Rwandan hospital gets new tech to diagnose cancer

Healthcare will become digitised by 2030, experts predict
Healthcare will become digitised by 2030, experts predict.

RHS has received new technology that will help doctors with cancer diagnosis.

The Rwanda Military Hospital (RMH) has received new telepathology technology that enables medical professionals to carry out pathology at a distance using telecommunications technology to facilitate the transfer of image-rich pathological data for diagnosis, education, and research. Named OMNYX VL4, the system consists of an indoor scanner, cameras, a microscope, and computers.

As revealed by RMH, the system scans and displays a patient’s results on a computer monitor. The images shown can then be shared online with other medical professionals within the hospital, as well as hospitals globally, for examination of the nature of the illness and how it can be handled.

“Testing and treating cancer is a big challenge globally, and here in Rwanda, we have a specific challenge of not having many specialised doctors in both testing and treatment of the disease. So, this new system comes as a way of helping us to test and diagnose cancer faster as we communicate among us so that we can be able to administer immediate treatment that will give patients more chances to recover,” said Lt Col Fabien Ntaganda, the head of laboratory services at RMH.

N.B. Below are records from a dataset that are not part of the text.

(** A service the mode does not use. *)
Definition retire (r : ServiceRegistration) : Sup unit :=
  let^ seen := observed r in
  if seen then let^ _ := stop_service (sr_id r) "acquisition-mode" false in pure tt
  else update (with_runtime (sr_id r) set_idle).

(** A service the mode uses. *)
Definition supervise (r : ServiceRegistration) (mode : StartupMode) : Sup unit :=
  let id := sr_id r in
  let^ exited := reap id in
  let^ _ := record_exit r exited in
  let^ probe := probe_registration r in
  let^ s := self in
  match runtimes s !! id with
  | None => pure tt
  | Some runtime =>
      let^ '(runtime, should_start, unexpected_exit) := judge r mode probe runtime in
      let^ _ := update (with_runtime id (fun _ => with_probe (Some probe) runtime)) in
      let^ _ :=
        if unexpected_exit then
          let^ _ := update (with_runtime id record_start_failure) in
          append_event r "exit" "warning" "health-probe" "探针确认进程已停止" None
        else pure tt in
      if should_start then
        let^ _ := start_service id (if is_some exited || unexpected_exit then "auto-restart" else "startup") in pure tt
      else pure tt
  end.

Definition reconcile_service (id : string) : Sup unit :=
  let^ s := self in
  match find_registration id s with
  | None => pure tt
  | Some r =>
      let mode := unwrap_or (modes s !! id) Manual in
      if service_enabled_for_mode r (acquisition_mode s) then supervise r mode else retire r
  end.

Fixpoint reconcile_services (ids : list string) : Sup unit :=
  match ids with
  | [] => pure tt
  | id :: ids => let^ _ := reconcile_service id in reconcile_services ids
  end.

(** The part of a tick that settles the mode. *)
Definition reconcile_mode : Sup unit :=
  let^ s := self in
  let^ hold := runtime_mode_transition_hold (workspace_root s) in
  let^ _ := update (with_hold hold) in
  let^ configured := configured_acquisition_mode (workspace_root s) in
  match configured with
  | Ok configured_mode =>
      let^ _ := if is_some_and (load_error s) (fun error => starts_with "运行模式" error) then update (with_load_error None) else pure tt in
      if configured_mode != acquisition_mode s then apply_acquisition_mode configured_mode else pure tt
  | Err error => update (fun s => with_load_error (Some error) (with_hold true s))
  end.

Definition reconcile : Sup unit :=
  let^ _ := reconcile_mode in
  let^ s := self in
  reconcile_services (map sr_id (registrations s)).

(** ** Operations of the operator *)

Definition clear_startup_fault (id : string) : Sup unit :=
  update (with_runtime id (fun r => with_attempt None (with_failures 0 false r))).

Definition action (id name source : string) : Sup (Result string string) :=
  let word := to_ascii_lowercase (trim name) in
  if word == "start" then
    let^ _ := clear_startup_fault id in
    start_service id source
  else if word == "stop" then stop_service id source true
  else if word == "restart" then
    let^ _ := clear_startup_fault id in
    let^? mode := mode_of id in
    if bool_decide (mode = Disabled) then pure (Err "服务已禁用，请先修改启动模式")
    else
      let^? _ := stop_service id source false in
      start_service id source
  else pure (Err "服务操作仅支持 start、stop 或 restart").

Definition mode_chosen (mode : StartupMode) (r : ServiceRuntime) : ServiceRuntime :=
  let r := if bool_decide (mode = Normal) then with_attempt None (with_failures 0 false r) else r in
  with_running (bool_decide (mode = Normal) || (bool_decide (mode = Manual) && observed_running r)) (observed_running r) r.

Definition set_startup_mode (id text source : string) : Sup (Result string string) :=
  let^? r := registration id in
  match parse_startup_mode text with
  | Err error => pure (Err error)
  | Ok mode =>
      let^ _ := update (fun s => with_runtime id (mode_chosen mode) (with_modes (<[id := mode]> (modes s)) s)) in
      let^? _ := persist_modes in
      let^ s := self in
      let pid := match runtimes s !! id with Some runtime => known_pid runtime | None => None end in
      let^ _ := append_event r "startup-mode" "success" source ("启动模式已设置为 " +:+ startup_mode_str mode) pid in
      let^ _ :=
        if bool_decide (mode = Disabled) then let^ _ := stop_service id source false in pure tt
        else if bool_decide (mode = Normal) && service_enabled_for_mode r (acquisition_mode s) then
          let^ probe := probe_registration r in
          if pr_ok probe then pure tt
          else
            let^ pid := listener_pid (resolved_port r) in
            match pid with
            | None => let^ _ := start_service id source in pure tt
            | Some _ => pure tt
            end
        else pure tt in
      pure (Ok (sr_name r +:+ " 启动模式已设置为 " +:+ startup_mode_str mode))
  end.

(** ** Loading *)

(** [PathBuf::from] of a text that may be relative. *)
Definition path_from (text : string) : PathBuf := path_join (unwrap_or current_dir []) text.
Lemma action_held id name source : within starts_nothing (action id name source).
Proof. unfold action, clear_startup_fault. within. Qed.

Lemma set_mode_held id text source : within starts_nothing (set_startup_mode id text source).
Proof. unfold set_startup_mode. within. Qed.
Hint Resolve apply_held services_held : within.

(** A marker of a change that is under way at the time [millis]: published, fenced, ready and not released
    yet, or not to be understood. *)
Definition under_way (marker : Value) (millis : Z) : bool :=
  negb (is_some_and (get_str "schema" marker) (fun schema => schema == COMMIT_SCHEMA))
  || match get_str "state" marker with
     | Some state =>
         if state == "committed" then is_none (get_mode "acquisitionMode" marker) || is_none (marker_hash marker)
         else if state == "ready" then is_none_or (get_u64 "releaseAfterMillis" marker) (fun release_after => millis <? release_after)
         else true
     | None => true
     end.

Lemma fs_read_quiet p content w : fault_at (asked w) = None -> read_at (disk w) p = Some content ->
  exists w', fs_read p w = (Ok content, w') /\ disk w' = disk w /\ asked w' = S (S (asked w)).
Proof. intros Hf Hr. unfold fs_read, attempt, sup_bind, ask. rewrite Hf. simpl. rewrite Hr. simpl. eexists. done. Qed.
(** A file in a directory of the supervisor's own. *)
Lemma coherent_own t d name content : own_dir d -> coherent target hash old t -> coherent target hash old (<[d ++ [name] := NFile content]> t).
Proof.
  intros Hd Hc. destruct (own_apart layout d Hd) as (Hr & Hcfg & Hp & Hs).
  assert (Hnot : forall x, d ++ [name] = x -> removelast x = d) by (intros x <-; apply removelast_last).
  assert (Hc0 : d <> config) by (intros ->; pose proof (path_starts_with_app config []) as Ha; rewrite app_nil_r in Ha; congruence).
  apply coherent_write; [done|..].
  - intros E. apply snoc_inj in E as [E _]. done.
  - intros E. apply Hnot in E. congruence.
  - intros E. apply snoc_inj in E as [E _]. done.
  - intros E. apply snoc_inj in E as [E _]. done.
  - left. apply not_true_is_false. intros E. apply path_starts_with_inv in E as [rest E].
    destruct rest as [|a rest _] using rev_ind.
    + rewrite app_nil_r in E. unfold staging in E. apply snoc_inj in E as [E _]. done.
    + rewrite app_assoc in E. apply snoc_inj in E as [E _]. unfold staging in E. rewrite <- app_assoc in E.
      rewrite E, path_starts_with_app in Hcfg. done.
  - by rewrite removelast_last.
Qed.

Lemma config_not_root : config <> root.
Proof. intros E. apply (f_equal length) in E. unfold config in E. rewrite length_app in E. simpl in E. lia. Qed.

(** A temporary file beside the marker or the profile. *)
Lemma coherent_beside t d q content : coherent target hash old t -> d = config \/ d = pdir -> t !! q = None -> removelast q = d ->
  coherent target hash old (<[q := NFile content]> t).
Proof.
  intros Hc Hd Hq Hr. pose proof Hc as [(text & project & Hp & _ & _ & Hsel) (c & mtext & marker & Hpf & _ & Hm & _)].
  assert (Hsite : is_Some (t !! site)).
  { destruct (text_field "activeSiteConfig" project); [destruct Hsel as (_ & stext & ? & ? & -> & _); eauto|destruct Hsel as (-> & _); eauto]. }
  destruct Hsite as [node Hsite]. apply coherent_write; try done; try (intros ->; congruence); [by right|].
  rewrite Hr. destruct Hd as [->| ->]; [apply config_not_root|apply (profile_apart layout)].
Qed.

(** ** Steps of a change *)

Lemma scene_onward w w' : onward w w' -> files_at (fun _ => True) (disk w) (disk w') -> tree_ok (disk w') -> scene w -> scene w'.
Proof.
  intros [[Hc _] _] Hf Hok Hs. pose proof (scene_files _ w (disk w') Hf Hok Hs) as [[H1 [H2 H3]] H4 H5 H6 H7 H8].
  pose proof (f_equal workspace_root Hc) as E1. pose proof (f_equal state_root Hc) as E2.
  pose proof (f_equal log_root Hc) as E3. pose proof (f_equal registrations Hc) as E4. simpl in *.
  split; [|done|done|done|done|by rewrite E4]. rewrite E1, E2, E3. auto.
Qed.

The new technology is capable of testing all types of cancers both in children and adults, and the doctors will be able to provide the diagnosis and a therapeutic decision within five days as opposed to the two weeks it has been taking. The hospital has partnered with doctors in America, who will work remotely receiving the images and responding within 24 hours.

“In the new system the images appear on a computer screen and the doctors will not have to strain themselves looking into the microscope,” Ntaganda said.

As revealed by RMH, other East African countries – including Uganda and Tanzania – are looking to roll out the technology soon.